Q9. 本日発表した2社(Signal Hills、Sagent)の買収の収益寄与はどの程度か。

A9. のれんの償却がなければ初年度から収益への貢献が期待できますが、実際の収益貢献は、2〜3年後からではないかと想定しています。買収によるシナジー効果として、日米間、欧米間の収益向上を期待しておりますので、大きなポテンシャルがあると考えています。

 

Q10. 規制資本の見直しにより低下する6ptはどのような前提条件で試算したのか。

A10. CVAリスクの見直し、FRTB(トレーディング勘定の抜本的見直し)、信用リスクの計算の見直し、オペレーショナルリスクの計算の見直しで、バーゼルVの完全適用ベースで推計した数値です。CVAの見直しによる影響度はこれまでの想定に比べると低下したものの、マーケットリスクの見直しによってリスクアセットが増加する影響が大きいです。FRTBは国内におけるルールが定まっていないため、現時点で取得可能な条件により計算した結果6pt低下しております。尚、6ptという低下幅は試算値であり、実際にはこれ以上にも以下にもなり得ます。

 

Q11. リテール部門における仕組債の販売額が落ち込んだ要因は。

A11. 営業体制の変更により、従来以上にお客様のニーズに沿った商品提案を行った結果、1Qは債券へのニーズが低かったためです。直近では、債券販売額の大口化を進めてきており、収益は回復しつつあります。

 

Q12. 1Qで外国株式の売買代金が大幅に増加しているが、為替手数料等も含めて外国株式の手数料はどの程度か教えてほしい。

A12. 外国株式の売買代金の増加については、新しい営業体制下でお客様のニーズがある商品に集中して取り組んでいる中で、1Qにおける好調な米国株式のニーズにマッチングした結果と考えています。先ほどのご質問にもありましたが、外国株式の売買には、委託取引と店頭取引という2つの方法があります。委託取引においては、日本株に比べると米国株の委託取引の方が手数料は高いといえます。また、店頭取引においては、手数料というよりも当社のプリンシパルアカウントなので、収益は必ずしも一定ではなく、また、エクイティ部門の売買損益にもなっておりますので、一概にいくらとはいえませんが、国内株式の手数料よりも高い水準です。為替手数料については、日本円から米国株式に投資される際に、大手銀行よりも低い水準で手数料を頂戴していますが、USドルから米国株式の売買をされる場合は、当然為替手数料がかかりません。そのため、収益として一番大きいのは、店頭取引から発生するエクイティ部門のトレーディング収益の部分ですので、そういう意味では、日本株に比べて収益性は高いと思います。ただ、1Qにおける売買代金の増加は、既に米国株式を保有されているお客様のお取引というよりは、円から米国株式を購入されるお客様に拠るものかと推察されますので、為替からの収益も貢献しているのではないかと思います。

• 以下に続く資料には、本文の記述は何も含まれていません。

(* ===== verification/LightweightBarrier.v ===== *)
(** * LightweightBarrier: src/lightweight_barrier.cpp

    The one-shot barrier every waiting construct of xdispatch2 is built on:
    an atomic pointer [m_owner] that is null, a completion mark, or the waiter
    object the first waiting thread installed. *)
From S2P Require Import Prelude Conc.

Module Barrier.

(** The wait object: [m_sleepers] is the wait set of its condition variable,
    that is the threads blocked in it which nobody has notified yet.  Its mutex
    is held for a whole critical section, which is one atomic action here. *)
Record waiter := Waiter { m_done : bool; m_sleepers : list nat }.

(** The pointer [m_owner]: null, [&kInvalidAddressUsedForCompleted], or a waiter. *)
Inductive owner := kNoOwner | kCompleted | Owner (w : nat).

(** The barrier, with the waiter objects it has allocated: [heap] maps an
    address to its object, [candidate] is the [std::unique_ptr] of each thread
    that is inside [wait]. *)
Record lightweight_barrier := Lb {
  m_owner : owner;
  heap : nat -> option waiter;
  fresh : nat;
  candidate : nat -> option nat
}.

Definition make_barrier : lightweight_barrier :=
  Lb kNoOwner (fun _ => None) 0 (fun _ => None).

Definition make_waiter : waiter := Waiter false [].

Definition with_owner (o : owner) (b : lightweight_barrier) : lightweight_barrier :=
  Lb o (heap b) (fresh b) (candidate b).
Definition with_heap (w : nat) (x : option waiter) (b : lightweight_barrier) : lightweight_barrier :=
  Lb (m_owner b) (<[w := x]> (heap b)) (fresh b) (candidate b).
Definition with_candidate (t : nat) (c : option nat) (b : lightweight_barrier) : lightweight_barrier :=
  Lb (m_owner b) (heap b) (fresh b) (<[t := c]> (candidate b)).

Definition sleep (t : nat) (x : waiter) : waiter := Waiter (m_done x) (t :: m_sleepers x).
Definition unsleep (t : nat) (x : waiter) : waiter :=
  Waiter (m_done x) (filter (fun u => u <> t) (m_sleepers x)).
Definition asleep (t : nat) (x : waiter) : bool := bool_decide (t ∈ m_sleepers x).

(** Milliseconds; -1 is "wait for ever". *)
Definition forever : Z := (-1)%Z.

Section code.
Context {Σ : Type} (L : lens Σ lightweight_barrier).
(** Whether compare_exchange_weak may fail spuriously on the platform. *)
Context (weak : bool).

(** A critical section of waiter [w]: undefined when the pointer dangles,
    blocked when [f] yields [None]. *)
Definition with_waiter {A} (w : nat) (f : nat -> waiter -> option (waiter * A)) : prog Σ A :=
  guarded Undefined (fun o s =>
    match heap (get L s) w with
    | None => Some None
    | Some x =>
        match f o x with
        | None => None
        | Some (x', a) => Some (Some (set L (with_heap w (Some x') (get L s)) s, a))
        end
    end).

(** m_cond.wait_for(lock, timeout, predicate) and m_cond.wait(lock, predicate),
    entered with the predicate false: the thread sleeps until it is notified,
    woken spuriously or timed out, and tests the predicate again. *)
Definition cond_wait (w t : nat) (timeout : Z) : prog Σ bool :=
  Iter (fun _ => with_waiter w (fun o x =>
    if negb (asleep t x) || Nat.eqb o o_spurious then
      let x1 := unsleep t x in
      if m_done x1 then Some (x1, inr true) else Some (sleep t x1, inl tt)
    else if Nat.eqb o o_timeout && negb (Z.eqb timeout forever) then
      let x1 := unsleep t x in Some (x1, inr (m_done x1))
    else None)) tt.

Definition waiter_wait (w t : nat) (timeout : Z) : prog Σ bool :=
  let! done := with_waiter w (fun _ x =>
    if m_done x then Some (x, true) else Some (sleep t x, false)) in
  if done : bool then Ret true else cond_wait w t timeout.

Definition waiter_complete (w : nat) : prog Σ unit :=
  with_waiter w (fun _ x => Some (Waiter true [], tt)).

Definition waiter_was_completed (w : nat) : prog Σ bool :=
  with_waiter w (fun _ x => Some (x, m_done x)).

(** compare_exchange_weak of [m_owner] against [kNoOwner]: (succeeded, previous). *)
Definition cas_owner (t : nat) (new : owner) : prog Σ (bool * owner) :=
  Act (fun o s =>
    let b := get L s in
    match m_owner b with
    | kNoOwner =>
        if weak && Nat.eqb o o_spurious then Some (s, (false, kNoOwner))
        else
          (* candidate.release() after a successful exchange only touches the
             pointer of the calling thread: it is part of the same action *)
          let b1 := with_owner new b in
          let b2 := match new with Owner _ => with_candidate t None b1 | _ => b1 end in
          Some (set L b2 s, (true, kNoOwner))
    | previous => Some (s, (false, previous))
    end).

Definition alloc_candidate (t : nat) : prog Σ nat :=
  atomic (fun s =>
    let b := get L s in
    let w := fresh b in
    (set L (Lb (m_owner b) (<[w := Some make_waiter]> (heap b)) (S w)
               (<[t := Some w]> (candidate b))) s, w)).

(** The end of the scope of [candidate]. *)
Definition free_candidate (t : nat) : prog Σ unit :=
  modify (fun s =>
    let b := get L s in
    match candidate b t with
    | Some w => set L (with_candidate t None (with_heap w None b)) s
    | None => s
    end).

Definition wait (t : nat) (timeout : Z) : prog Σ bool :=
  let! previous := read (fun s => m_owner (get L s)) in
  match previous with
  | kCompleted => Ret true
  | _ =>
      let! cand := alloc_candidate t in
      let! '(ok, previous) := cas_owner t (Owner cand) in
      if ok : bool then waiter_wait cand t timeout
      else match previous with
           | kCompleted => do! free_candidate t in Ret true
           | Owner w =>
               let! r := waiter_wait w t timeout in
               do! free_candidate t in
               Ret r
           | kNoOwner => Crash Undefined
           end
  end.

Definition complete (t : nat) : prog Σ unit :=
  let! '(ok, previous) := cas_owner t kCompleted in
  if ok : bool then Ret tt
  else match previous with
       | kCompleted => Ret tt
       | Owner w => waiter_complete w
       | kNoOwner => Ret tt
       end.

Definition was_completed : prog Σ bool :=
  let! previous := read (fun s => m_owner (get L s)) in
  match previous with
  | kCompleted => Ret true
  | Owner w => waiter_was_completed w
  | kNoOwner => Ret false
  end.

(** ~lightweight_barrier: deletes the installed waiter. *)
Definition destroy : prog Σ unit :=
  modify (fun s =>
    match m_owner (get L s) with
    | Owner w => set L (with_heap w None (get L s)) s
    | _ => s
    end).
End code.

(** ** What the barrier promises its host *)

Definition bdone (b : lightweight_barrier) : bool :=
  match m_owner b with
  | kNoOwner => false
  | kCompleted => true
  | Owner w => match heap b w with Some x => m_done x | None => false end
  end.

Record barrier_inv (b : lightweight_barrier) : Prop := {
  inv_owner w : m_owner b = Owner w -> exists x, heap b w = Some x;
  inv_cand t w : candidate b t = Some w -> heap b w = Some make_waiter /\ m_owner b <> Owner w;
  inv_cand_inj t u w : candidate b t = Some w -> candidate b u = Some w -> t = u;
  inv_fresh w x : heap b w = Some x -> w < fresh b;
  inv_done w x : heap b w = Some x -> m_done x = true -> m_sleepers x = [];
  inv_asleep w x : heap b w = Some x -> m_sleepers x <> [] -> m_owner b = Owner w;
  inv_leak w x : heap b w = Some x -> m_owner b = Owner w \/ exists t, candidate b t = Some w
}.

(** What thread [t] relies on while others use the barrier. *)
Record brely (t : nat) (b b' : lightweight_barrier) : Prop := {
  rely_cand : candidate b' t = candidate b t;
  rely_owner : m_owner b <> kNoOwner -> m_owner b' = m_owner b;
  rely_done : bdone b = true -> bdone b' = true
}.

#[export] Instance brely_pre t : PreOrder (brely t).
Proof.
  split; [by split|]. intros x y z [H1 H2 H3] [H4 H5 H6]. split; [congruence| |auto].
  intros H. rewrite H5, H2; [done|done|]. rewrite H2; done.
Qed.

(** A step of thread [t] that does not complete the barrier. *)
Definition bquiet (t : nat) (b b' : lightweight_barrier) : Prop :=
  barrier_inv b' /\ bdone b' = bdone b /\ forall u, u <> t -> brely u b b'.
(** A step of thread [t] that leaves it completed. *)
Definition bcompletes (t : nat) (b b' : lightweight_barrier) : Prop :=
  barrier_inv b' /\ bdone b' = true /\ candidate b' t = candidate b t /\ forall u, u <> t -> brely u b b'.

Lemma make_barrier_inv : barrier_inv make_barrier.
Proof. split; naive_solver. Qed.

Lemma bquiet_refl t b : barrier_inv b -> bquiet t b b.
Proof. intros H. split_and!; [done|done|]. by intros. Qed.

(** Thread [t] sleeps in a waiter, and nobody has notified it. *)
Definition sleeping (t : nat) (b : lightweight_barrier) : Prop :=
  exists w x, heap b w = Some x /\ t ∈ m_sleepers x.

(** Once the barrier is completed nobody sleeps in it. *)
Lemma done_awake t b : barrier_inv b -> bdone b = true -> ~ sleeping t b.
Proof.
  intros [Io _ _ _ Id Ia _] Hd (w & x & Hx & Ht).
  assert (Ho : m_owner b = Owner w) by (apply (Ia w x Hx); intros E; rewrite E in Ht; by apply not_elem_of_nil in Ht).
  unfold bdone in Hd. rewrite Ho, Hx in Hd. rewrite (Id w x Hx Hd) in Ht.
  by apply not_elem_of_nil in Ht.
Qed.

(** A state that embeds a barrier: its invariant implies the barrier's, its
    rely gives the barrier's, and quiet steps of the barrier are its own. *)
Class host {Σ} (L : lens Σ lightweight_barrier) (W : protocol Σ) : Prop := {
  host_inv s : inv W s -> barrier_inv (get L s);
  host_rely t s s' : rely W t s s' -> brely t (get L s) (get L s');
  host_quiet t s b : inv W s -> bquiet t (get L s) b ->
    inv W (set L b s) /\ guar W t s (set L b s)
}.

(** Where [P] holds thread [t] may sleep. *)
Definition may_sleep {Σ} (L : lens Σ lightweight_barrier) (W : protocol Σ) (t : nat)
    (P : Σ -> Prop) : Prop :=
  forall s, inv W s -> P s -> sleeping t (get L s) -> blocked W t s.

(** An assertion quiet steps of thread [t] keep. *)
Definition framed {Σ} (L : lens Σ lightweight_barrier) (t : nat) (P : Σ -> Prop) : Prop :=
  forall s b, P s -> bquiet t (get L s) b -> P (set L b s).

(** ** The actions of the barrier *)
Lemma bquiet_waiter t b w x x' :
  barrier_inv b -> m_owner b = Owner w -> heap b w = Some x ->
  m_done x' = m_done x -> (m_done x' = true -> m_sleepers x' = []) ->
  bquiet t b (with_heap w (Some x') b).
Proof.
  intros [Io Ic Ii If Id Ia Il] Ho Hx Hd Hs. split_and!.
  - split; simpl.
    + intros v Hv. fn_cases; eauto.
    + intros u v Hv. destruct (Ic u v Hv). fn_cases; [congruence|done].
    + eauto.
    + intros v y Hy. fn_cases; eauto.
    + intros v y Hy. fn_cases; simplify_eq; eauto.
    + intros v y Hy. fn_cases; simplify_eq; eauto.
    + intros v y Hy. fn_cases; simplify_eq; eauto.
  - unfold bdone; simpl. rewrite Ho, fn_same, Hx. done.
  - intros u _. split; simpl; [done|done|]. unfold bdone; simpl. rewrite Ho, fn_same, Hx.
    by rewrite Hd.
Qed.

Lemma bcompletes_waiter t b w x :
  barrier_inv b -> m_owner b = Owner w -> heap b w = Some x ->
  bcompletes t b (with_heap w (Some (Waiter true [])) b).
Proof.
  intros [Io Ic Ii If Id Ia Il] Ho Hx. split_and!.
  - split; simpl.
    + intros v Hv. fn_cases; eauto.
    + intros u v Hv. destruct (Ic u v Hv). fn_cases; [congruence|done].
    + eauto.
    + intros v y Hy. fn_cases; eauto.
    + intros v y Hy. fn_cases; simplify_eq; eauto.
    + intros v y Hy. fn_cases; simplify_eq; eauto.
    + intros v y Hy. fn_cases; simplify_eq; eauto.
  - unfold bdone; simpl. by rewrite Ho, fn_same.
  - done.
  - intros u _. split; simpl; [done|done|]. unfold bdone; simpl. by rewrite Ho, fn_same.
Qed.

Lemma bcompletes_owner t b :
  barrier_inv b -> m_owner b = kNoOwner -> bcompletes t b (with_owner kCompleted b).
Proof.
  intros [Io Ic Ii If Id Ia Il] Ho. split_and!.
  - split; simpl; try done.
    + intros u w Hw. by destruct (Ic u w Hw).
    + intros w x Hx Hs. specialize (Ia w x Hx Hs). congruence.
    + intros w x Hx. destruct (Il w x Hx); [congruence|eauto].
  - done.
  - done.
  - intros u _. split; simpl; [done|congruence|done].
Qed.

Lemma bquiet_alloc t b :
  barrier_inv b -> candidate b t = None ->
  bquiet t b (Lb (m_owner b) (<[fresh b := Some make_waiter]> (heap b)) (S (fresh b))
                 (<[t := Some (fresh b)]> (candidate b))).
Proof.
  intros [Io Ic Ii If Id Ia Il] Hc.
  assert (Hfr : heap b (fresh b) = None).
  { destruct (heap b (fresh b)) eqn:E; [|done]. apply If in E. lia. }
  assert (Hown : m_owner b <> Owner (fresh b)).
  { intros E. destruct (Io _ E). congruence. }
  assert (Hcf : forall u, candidate b u <> Some (fresh b)).
  { intros u E. destruct (Ic u _ E). congruence. }
  split_and!.
  - split; simpl.
    + intros v Hv. fn_cases; eauto.
    + intros u v Hv. fn_cases; simplify_eq; try done; try (by apply Hcf in Hv); by eapply Ic.
    + intros u v w Hu Hv. fn_cases; simplify_eq; try done;
        solve [by apply Hcf in Hv | by apply Hcf in Hu | by eapply Ii].
    + intros v y Hy. fn_cases; [lia|]. apply If in Hy. lia.
    + intros v y Hy. fn_cases; simplify_eq/=; [done|eauto].
    + intros v y Hy. fn_cases; simplify_eq/=; [done|eauto].
    + intros v y Hy. destruct (decide (v = fresh b)) as [->|Hne].
      { right. exists t. by rewrite fn_same. }
      rewrite fn_other in Hy by done. destruct (Il v y Hy) as [?|[u Hu]]; [by left|].
      right. exists u. by fn_cases; [congruence|].
  - unfold bdone; simpl. destruct (m_owner b) eqn:E; [done|done|].
    rewrite fn_other; [done|congruence].
  - intros u Hu. split; simpl; [by rewrite fn_other|done|].
    unfold bdone; simpl. destruct (m_owner b) eqn:E; [done|done|].
    rewrite fn_other; [done|congruence].
Qed.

Q13. 買収を発表したSagentとSignal Hillについて、のれんの償却等で収益に貢献するようになるまで数年間かかるとのことだが、2社の昨年度の収益や利益をそれぞれ教えてほしい。

A13. 2社の昨年度の業績については非公表であるため、回答は差し控えさせていただきます。現状の2社単体の利益だけでは、のれんの償却負担と比較すると若干低い水準であろうと推察できますので、のれんの償却額よりも多く利益を出すためには、当社のグローバルネットワークとのシナジー実現が必要となります。買収当初すぐにシナジーが出てくるのは難しいので、収益貢献まで2〜3年かかると申し上げた次第です。


Q14. 25ページの大和証券の株券等の委託手数料の減少要因は。また、28ページの約定件数が減少している一方、売買代金が増加している。オンライントレードによる約定件数の割合も横ばいであるので、手数料率が下落しているということか。

A14. 25ページの株券等の委託手数料には、リテール部門とホールセール部門の両方が含まれていますので、先ほど申し上げましたように、リテール部門の手数料が増加する一方、ホールセール部門の手数料は減っているということが言えます。また、一部要因としましては、大口の取引等があったのではないかとも推察しております。一概には申し上げられませんが、現状、機関投資家の手数料率が大きく下がっているわけではありません。もちろん、長期トレンドでみますと、手数料率の下落傾向は継続していますが、1Qでその傾向が顕著に表れているということは無いかと思います。


Q15. 1Qで人員数が大幅に増加している理由について教えてほしい。

A15. FY2016の1Qにおいても、前年度の4Qと比較すると人員数は約600人増えています。日本企業に多く見られる特徴ですが、毎年4月に一斉に新入社員が入社しますので、1Qは必ず人員数が新入社員数分増えることになります。加えて、当四半期においては、特殊要因としまして、新たにDIRインフォメーションシステムズを連結子会社化したことで、同社の従業員527名が人員数に加算されています。そのため、新入社員と新たに連結化した会社の従業員が人員数に加算され、1,200人弱増えました。